### TASK BRIEF
In the entries below, the lines from the one with "to [d/10] is" through the one with "(if (d <? 0)%Z" are to be copied exactly; both ends count.

DATA PROVIDED: Begin

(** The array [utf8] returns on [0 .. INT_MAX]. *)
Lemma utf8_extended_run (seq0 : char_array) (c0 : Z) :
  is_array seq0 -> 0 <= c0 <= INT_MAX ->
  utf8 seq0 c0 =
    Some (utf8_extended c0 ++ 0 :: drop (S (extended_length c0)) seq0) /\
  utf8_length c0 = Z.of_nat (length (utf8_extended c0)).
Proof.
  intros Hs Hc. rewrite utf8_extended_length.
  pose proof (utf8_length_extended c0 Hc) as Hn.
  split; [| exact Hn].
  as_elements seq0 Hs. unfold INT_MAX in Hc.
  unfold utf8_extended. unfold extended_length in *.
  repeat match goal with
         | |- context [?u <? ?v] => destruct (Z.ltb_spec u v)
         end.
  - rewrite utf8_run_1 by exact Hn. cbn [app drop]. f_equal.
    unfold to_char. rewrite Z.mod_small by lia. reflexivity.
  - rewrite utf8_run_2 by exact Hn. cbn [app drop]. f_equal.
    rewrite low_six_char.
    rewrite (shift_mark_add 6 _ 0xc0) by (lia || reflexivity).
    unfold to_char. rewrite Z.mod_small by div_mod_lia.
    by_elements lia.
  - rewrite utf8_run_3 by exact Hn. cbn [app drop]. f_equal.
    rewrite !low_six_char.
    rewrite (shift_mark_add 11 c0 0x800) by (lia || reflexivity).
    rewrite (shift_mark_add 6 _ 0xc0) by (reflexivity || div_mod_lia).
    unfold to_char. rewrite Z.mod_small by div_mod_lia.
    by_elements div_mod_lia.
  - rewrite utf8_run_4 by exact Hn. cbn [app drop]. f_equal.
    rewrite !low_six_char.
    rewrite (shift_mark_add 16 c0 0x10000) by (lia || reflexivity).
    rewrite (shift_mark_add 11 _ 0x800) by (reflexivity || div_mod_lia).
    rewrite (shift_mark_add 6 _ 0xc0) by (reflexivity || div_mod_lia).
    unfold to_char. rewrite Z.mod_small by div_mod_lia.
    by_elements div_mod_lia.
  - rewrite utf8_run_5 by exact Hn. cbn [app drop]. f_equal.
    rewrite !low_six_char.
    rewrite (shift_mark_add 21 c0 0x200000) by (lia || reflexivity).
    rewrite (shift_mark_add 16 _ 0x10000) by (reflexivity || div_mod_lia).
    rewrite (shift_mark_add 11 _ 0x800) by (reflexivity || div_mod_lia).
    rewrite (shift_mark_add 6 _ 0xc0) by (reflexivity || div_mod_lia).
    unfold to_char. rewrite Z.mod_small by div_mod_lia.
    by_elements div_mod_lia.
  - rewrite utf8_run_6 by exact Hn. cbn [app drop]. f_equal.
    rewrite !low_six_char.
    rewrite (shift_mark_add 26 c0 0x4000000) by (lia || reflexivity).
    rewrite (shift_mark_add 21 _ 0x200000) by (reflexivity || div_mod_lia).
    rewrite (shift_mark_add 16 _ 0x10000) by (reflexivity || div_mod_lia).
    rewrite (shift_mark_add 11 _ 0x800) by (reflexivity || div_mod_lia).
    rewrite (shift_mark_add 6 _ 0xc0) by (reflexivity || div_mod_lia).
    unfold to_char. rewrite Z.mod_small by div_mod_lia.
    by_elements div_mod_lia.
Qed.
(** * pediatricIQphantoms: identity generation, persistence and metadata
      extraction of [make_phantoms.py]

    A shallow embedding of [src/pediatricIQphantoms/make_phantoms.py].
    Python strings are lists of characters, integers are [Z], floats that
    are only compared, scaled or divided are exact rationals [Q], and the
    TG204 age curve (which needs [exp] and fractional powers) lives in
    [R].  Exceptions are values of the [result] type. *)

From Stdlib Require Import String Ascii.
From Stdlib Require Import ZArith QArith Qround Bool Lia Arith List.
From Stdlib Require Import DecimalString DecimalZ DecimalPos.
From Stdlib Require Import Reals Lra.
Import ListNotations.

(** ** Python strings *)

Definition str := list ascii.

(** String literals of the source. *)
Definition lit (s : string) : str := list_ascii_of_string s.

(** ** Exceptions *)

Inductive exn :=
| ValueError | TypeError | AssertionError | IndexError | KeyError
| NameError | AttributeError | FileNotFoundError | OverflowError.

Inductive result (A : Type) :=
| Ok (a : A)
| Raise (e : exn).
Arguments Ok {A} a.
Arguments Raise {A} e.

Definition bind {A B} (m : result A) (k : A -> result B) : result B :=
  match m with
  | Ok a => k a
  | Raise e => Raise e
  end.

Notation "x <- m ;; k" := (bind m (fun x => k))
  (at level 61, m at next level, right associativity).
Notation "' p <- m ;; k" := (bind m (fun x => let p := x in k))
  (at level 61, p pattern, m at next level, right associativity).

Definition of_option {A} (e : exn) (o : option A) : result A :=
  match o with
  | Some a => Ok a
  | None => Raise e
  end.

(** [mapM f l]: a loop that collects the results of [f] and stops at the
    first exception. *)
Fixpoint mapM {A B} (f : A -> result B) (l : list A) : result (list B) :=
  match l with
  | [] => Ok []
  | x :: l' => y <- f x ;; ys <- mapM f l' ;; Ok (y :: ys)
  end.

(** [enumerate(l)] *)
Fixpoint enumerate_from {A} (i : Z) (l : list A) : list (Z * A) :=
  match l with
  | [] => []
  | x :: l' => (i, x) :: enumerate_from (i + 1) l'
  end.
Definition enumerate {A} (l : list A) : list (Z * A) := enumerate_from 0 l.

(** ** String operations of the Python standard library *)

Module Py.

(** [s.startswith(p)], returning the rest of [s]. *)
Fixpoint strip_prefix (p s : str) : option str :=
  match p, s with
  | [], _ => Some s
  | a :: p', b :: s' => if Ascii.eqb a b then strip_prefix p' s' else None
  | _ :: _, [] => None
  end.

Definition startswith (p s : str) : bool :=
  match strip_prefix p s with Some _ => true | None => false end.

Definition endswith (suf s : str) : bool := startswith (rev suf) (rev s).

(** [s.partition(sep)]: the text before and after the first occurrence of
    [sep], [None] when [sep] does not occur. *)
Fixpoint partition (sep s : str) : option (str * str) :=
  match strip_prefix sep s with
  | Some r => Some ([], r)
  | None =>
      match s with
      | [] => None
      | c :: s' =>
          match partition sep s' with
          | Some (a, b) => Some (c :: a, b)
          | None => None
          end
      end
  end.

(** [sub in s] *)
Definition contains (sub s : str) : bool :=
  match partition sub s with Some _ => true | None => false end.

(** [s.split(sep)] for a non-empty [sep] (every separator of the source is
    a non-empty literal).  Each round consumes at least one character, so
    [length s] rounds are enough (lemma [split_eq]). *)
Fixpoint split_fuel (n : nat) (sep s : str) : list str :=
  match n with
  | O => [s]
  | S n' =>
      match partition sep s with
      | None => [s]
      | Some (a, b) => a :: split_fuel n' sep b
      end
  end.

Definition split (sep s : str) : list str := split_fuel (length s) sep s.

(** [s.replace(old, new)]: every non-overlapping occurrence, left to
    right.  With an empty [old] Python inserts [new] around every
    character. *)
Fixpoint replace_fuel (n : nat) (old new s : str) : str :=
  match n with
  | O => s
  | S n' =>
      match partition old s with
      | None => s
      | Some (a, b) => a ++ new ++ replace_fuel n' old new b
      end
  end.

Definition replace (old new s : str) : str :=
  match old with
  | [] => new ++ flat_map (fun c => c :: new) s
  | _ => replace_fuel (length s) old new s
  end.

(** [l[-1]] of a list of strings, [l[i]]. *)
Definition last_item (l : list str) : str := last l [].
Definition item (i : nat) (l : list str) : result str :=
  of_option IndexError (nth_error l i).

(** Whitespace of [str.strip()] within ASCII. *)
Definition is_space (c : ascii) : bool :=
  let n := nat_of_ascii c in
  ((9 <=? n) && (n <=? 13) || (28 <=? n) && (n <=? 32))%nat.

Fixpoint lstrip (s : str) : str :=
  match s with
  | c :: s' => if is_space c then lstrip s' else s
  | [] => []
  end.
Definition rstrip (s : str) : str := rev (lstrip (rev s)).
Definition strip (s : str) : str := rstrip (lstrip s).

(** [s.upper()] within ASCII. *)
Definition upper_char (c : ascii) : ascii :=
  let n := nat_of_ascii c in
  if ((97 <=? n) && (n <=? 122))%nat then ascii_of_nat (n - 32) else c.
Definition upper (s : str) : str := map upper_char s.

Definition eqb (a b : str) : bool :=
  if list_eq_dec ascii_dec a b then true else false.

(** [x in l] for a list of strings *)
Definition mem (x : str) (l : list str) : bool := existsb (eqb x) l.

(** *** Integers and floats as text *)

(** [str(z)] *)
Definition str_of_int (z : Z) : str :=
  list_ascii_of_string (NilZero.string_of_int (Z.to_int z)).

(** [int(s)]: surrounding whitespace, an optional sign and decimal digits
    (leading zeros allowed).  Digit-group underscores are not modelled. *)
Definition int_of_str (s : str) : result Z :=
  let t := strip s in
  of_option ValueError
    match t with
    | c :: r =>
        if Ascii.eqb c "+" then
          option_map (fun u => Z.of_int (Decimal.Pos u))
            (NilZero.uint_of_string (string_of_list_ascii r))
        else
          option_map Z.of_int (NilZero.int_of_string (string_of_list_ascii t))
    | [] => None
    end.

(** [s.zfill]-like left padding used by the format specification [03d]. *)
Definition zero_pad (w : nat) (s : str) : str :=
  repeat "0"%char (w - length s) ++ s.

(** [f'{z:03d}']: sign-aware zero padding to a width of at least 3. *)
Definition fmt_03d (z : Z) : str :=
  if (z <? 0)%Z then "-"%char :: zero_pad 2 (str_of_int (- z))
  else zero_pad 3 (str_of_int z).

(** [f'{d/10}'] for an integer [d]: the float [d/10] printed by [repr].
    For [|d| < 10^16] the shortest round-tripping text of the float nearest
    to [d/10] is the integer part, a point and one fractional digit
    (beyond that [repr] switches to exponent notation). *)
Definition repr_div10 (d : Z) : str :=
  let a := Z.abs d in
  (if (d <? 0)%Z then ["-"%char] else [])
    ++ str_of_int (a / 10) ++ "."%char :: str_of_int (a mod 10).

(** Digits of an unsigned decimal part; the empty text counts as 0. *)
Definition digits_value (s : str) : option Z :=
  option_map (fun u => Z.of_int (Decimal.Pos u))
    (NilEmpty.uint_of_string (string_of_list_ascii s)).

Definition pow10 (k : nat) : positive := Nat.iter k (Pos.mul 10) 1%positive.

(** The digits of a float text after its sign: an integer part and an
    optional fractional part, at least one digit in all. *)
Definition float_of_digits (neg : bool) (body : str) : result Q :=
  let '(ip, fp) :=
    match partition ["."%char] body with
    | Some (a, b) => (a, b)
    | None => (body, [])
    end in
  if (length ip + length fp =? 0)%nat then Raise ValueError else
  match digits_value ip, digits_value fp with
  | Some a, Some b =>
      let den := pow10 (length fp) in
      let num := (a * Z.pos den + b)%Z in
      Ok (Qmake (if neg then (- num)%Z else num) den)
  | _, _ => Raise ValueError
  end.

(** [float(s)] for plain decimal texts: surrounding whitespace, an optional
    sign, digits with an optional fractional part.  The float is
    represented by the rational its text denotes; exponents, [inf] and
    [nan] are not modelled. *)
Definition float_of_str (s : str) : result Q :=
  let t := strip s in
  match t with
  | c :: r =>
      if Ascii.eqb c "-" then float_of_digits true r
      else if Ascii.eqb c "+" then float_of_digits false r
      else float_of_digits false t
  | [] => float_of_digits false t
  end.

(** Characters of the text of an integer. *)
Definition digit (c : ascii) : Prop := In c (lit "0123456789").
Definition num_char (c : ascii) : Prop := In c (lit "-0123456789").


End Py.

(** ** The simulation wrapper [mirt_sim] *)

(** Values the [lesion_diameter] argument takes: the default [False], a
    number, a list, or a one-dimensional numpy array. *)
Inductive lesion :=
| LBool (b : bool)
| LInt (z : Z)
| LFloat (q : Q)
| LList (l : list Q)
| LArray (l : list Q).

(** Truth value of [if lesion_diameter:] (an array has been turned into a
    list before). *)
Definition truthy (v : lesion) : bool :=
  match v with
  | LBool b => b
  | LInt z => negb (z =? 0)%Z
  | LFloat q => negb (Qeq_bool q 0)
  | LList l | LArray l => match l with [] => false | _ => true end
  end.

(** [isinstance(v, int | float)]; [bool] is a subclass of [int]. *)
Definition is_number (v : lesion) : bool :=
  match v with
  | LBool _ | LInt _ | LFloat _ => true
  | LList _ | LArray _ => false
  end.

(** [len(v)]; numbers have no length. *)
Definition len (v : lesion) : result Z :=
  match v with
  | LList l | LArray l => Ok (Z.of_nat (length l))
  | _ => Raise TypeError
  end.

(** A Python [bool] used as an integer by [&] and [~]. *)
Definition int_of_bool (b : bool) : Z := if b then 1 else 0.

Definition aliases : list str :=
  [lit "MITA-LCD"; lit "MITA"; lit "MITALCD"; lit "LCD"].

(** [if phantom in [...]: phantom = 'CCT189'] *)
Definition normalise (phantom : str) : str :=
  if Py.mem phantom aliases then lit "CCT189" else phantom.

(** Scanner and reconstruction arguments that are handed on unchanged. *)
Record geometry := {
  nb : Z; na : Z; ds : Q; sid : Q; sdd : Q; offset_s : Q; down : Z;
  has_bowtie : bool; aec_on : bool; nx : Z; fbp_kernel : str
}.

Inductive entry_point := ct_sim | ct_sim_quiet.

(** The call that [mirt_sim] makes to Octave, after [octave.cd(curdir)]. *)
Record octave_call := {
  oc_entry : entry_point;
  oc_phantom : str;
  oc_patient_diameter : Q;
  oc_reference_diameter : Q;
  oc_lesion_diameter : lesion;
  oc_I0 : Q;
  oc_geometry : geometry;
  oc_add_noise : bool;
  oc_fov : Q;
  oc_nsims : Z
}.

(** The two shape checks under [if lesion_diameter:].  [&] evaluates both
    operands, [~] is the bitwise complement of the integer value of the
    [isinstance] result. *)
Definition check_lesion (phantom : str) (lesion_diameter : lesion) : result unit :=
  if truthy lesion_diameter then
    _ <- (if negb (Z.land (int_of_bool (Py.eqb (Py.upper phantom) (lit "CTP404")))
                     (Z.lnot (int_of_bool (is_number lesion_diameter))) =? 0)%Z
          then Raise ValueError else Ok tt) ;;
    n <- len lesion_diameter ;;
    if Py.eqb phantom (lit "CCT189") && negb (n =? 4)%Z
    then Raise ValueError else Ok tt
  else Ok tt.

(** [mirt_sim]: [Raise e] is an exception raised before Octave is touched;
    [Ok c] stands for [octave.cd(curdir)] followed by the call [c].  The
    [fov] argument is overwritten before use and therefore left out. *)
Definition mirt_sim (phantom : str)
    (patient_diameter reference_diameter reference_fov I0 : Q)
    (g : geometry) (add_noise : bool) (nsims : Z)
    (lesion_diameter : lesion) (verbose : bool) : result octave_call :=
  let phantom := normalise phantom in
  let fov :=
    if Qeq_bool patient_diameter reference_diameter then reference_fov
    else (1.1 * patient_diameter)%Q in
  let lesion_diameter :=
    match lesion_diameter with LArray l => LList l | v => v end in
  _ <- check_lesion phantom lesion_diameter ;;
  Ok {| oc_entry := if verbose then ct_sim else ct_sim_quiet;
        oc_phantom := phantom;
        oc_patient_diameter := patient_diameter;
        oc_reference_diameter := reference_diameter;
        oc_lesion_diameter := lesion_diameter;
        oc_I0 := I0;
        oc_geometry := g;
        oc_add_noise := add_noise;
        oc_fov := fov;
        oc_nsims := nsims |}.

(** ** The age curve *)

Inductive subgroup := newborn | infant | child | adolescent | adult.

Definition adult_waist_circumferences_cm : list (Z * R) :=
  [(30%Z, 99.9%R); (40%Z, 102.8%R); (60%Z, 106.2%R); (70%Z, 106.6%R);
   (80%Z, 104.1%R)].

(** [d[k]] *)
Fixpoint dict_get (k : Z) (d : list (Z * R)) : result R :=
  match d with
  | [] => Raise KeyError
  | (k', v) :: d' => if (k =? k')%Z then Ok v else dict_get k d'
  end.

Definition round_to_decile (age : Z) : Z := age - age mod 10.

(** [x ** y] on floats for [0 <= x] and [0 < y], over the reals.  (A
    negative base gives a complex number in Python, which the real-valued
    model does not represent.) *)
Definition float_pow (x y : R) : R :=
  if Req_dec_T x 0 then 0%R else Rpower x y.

DATA PROVIDED: End
DATA PROVIDED: Begin

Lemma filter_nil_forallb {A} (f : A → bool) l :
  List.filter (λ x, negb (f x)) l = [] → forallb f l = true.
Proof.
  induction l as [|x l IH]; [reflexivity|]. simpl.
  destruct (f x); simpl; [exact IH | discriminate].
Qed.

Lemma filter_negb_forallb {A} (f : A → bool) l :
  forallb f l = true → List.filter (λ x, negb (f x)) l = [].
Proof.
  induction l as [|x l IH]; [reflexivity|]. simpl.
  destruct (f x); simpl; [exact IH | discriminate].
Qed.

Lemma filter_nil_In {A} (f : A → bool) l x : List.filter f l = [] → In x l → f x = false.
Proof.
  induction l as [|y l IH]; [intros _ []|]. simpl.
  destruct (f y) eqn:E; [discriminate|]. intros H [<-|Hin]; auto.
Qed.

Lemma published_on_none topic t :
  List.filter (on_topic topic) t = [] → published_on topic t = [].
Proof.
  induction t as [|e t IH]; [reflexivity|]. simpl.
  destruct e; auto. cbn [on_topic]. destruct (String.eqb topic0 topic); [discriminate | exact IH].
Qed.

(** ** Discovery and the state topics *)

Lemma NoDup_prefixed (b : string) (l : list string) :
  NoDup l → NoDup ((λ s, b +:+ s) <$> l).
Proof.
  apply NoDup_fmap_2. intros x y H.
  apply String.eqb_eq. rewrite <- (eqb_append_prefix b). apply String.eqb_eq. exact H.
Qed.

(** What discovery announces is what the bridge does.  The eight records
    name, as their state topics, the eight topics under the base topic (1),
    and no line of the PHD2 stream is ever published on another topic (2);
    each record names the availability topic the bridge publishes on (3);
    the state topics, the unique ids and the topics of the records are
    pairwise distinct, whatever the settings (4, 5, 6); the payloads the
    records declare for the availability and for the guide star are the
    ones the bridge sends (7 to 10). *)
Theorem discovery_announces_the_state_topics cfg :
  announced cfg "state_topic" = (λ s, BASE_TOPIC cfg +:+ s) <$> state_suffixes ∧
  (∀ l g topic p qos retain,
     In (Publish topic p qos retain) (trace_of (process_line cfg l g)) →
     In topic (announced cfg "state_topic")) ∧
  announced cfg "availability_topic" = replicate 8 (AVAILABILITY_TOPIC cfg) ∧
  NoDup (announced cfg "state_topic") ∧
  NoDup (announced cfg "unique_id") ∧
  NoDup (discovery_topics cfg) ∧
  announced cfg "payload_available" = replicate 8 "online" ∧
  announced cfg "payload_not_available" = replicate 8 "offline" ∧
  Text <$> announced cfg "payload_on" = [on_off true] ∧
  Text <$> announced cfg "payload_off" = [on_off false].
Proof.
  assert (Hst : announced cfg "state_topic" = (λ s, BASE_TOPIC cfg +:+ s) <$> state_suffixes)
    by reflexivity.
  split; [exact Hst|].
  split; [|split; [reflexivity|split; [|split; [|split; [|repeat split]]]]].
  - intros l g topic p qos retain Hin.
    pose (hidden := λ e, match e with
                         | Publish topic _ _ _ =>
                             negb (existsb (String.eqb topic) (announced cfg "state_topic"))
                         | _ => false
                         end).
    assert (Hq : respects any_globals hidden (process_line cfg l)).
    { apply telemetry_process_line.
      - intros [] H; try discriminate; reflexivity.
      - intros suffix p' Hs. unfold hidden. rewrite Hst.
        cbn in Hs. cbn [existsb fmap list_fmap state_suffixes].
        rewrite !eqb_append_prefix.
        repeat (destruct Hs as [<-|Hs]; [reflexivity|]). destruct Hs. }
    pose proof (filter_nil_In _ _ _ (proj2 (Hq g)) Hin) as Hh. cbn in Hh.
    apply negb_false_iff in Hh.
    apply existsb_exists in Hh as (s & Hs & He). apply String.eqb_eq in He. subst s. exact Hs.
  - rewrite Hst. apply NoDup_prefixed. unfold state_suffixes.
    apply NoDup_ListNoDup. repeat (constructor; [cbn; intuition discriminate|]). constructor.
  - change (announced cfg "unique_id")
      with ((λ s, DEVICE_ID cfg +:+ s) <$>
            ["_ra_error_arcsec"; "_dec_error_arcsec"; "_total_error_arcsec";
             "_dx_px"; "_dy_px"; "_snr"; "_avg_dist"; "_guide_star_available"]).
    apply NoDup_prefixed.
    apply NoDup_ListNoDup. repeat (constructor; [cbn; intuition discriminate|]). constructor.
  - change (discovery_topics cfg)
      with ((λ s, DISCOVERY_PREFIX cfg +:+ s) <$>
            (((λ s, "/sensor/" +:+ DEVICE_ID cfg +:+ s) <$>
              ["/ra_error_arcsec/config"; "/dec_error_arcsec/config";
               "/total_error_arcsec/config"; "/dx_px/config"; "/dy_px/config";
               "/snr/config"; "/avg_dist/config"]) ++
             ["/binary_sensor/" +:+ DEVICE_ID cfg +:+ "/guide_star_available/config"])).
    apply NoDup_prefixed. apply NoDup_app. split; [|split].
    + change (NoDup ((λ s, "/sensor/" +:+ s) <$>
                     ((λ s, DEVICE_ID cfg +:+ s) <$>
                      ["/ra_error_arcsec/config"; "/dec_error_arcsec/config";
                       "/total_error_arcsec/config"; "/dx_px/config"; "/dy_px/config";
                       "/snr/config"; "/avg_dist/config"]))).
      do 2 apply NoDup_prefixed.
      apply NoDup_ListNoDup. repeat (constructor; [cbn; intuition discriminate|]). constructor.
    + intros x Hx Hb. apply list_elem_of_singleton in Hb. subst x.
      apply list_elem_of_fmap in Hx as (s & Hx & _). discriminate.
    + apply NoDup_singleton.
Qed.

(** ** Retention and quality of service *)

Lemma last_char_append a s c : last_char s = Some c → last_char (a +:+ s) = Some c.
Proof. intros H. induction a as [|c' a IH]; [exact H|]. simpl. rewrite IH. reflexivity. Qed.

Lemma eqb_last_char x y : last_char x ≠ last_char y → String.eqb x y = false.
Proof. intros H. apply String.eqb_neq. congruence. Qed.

DATA PROVIDED: End

### RESPONSE AREA
    to [d/10] is the integer part, a point and one fractional digit
    (beyond that [repr] switches to exponent notation). *)
Definition repr_div10 (d : Z) : str :=
  let a := Z.abs d in
  (if (d <? 0)%Z then ["-"%char] else [])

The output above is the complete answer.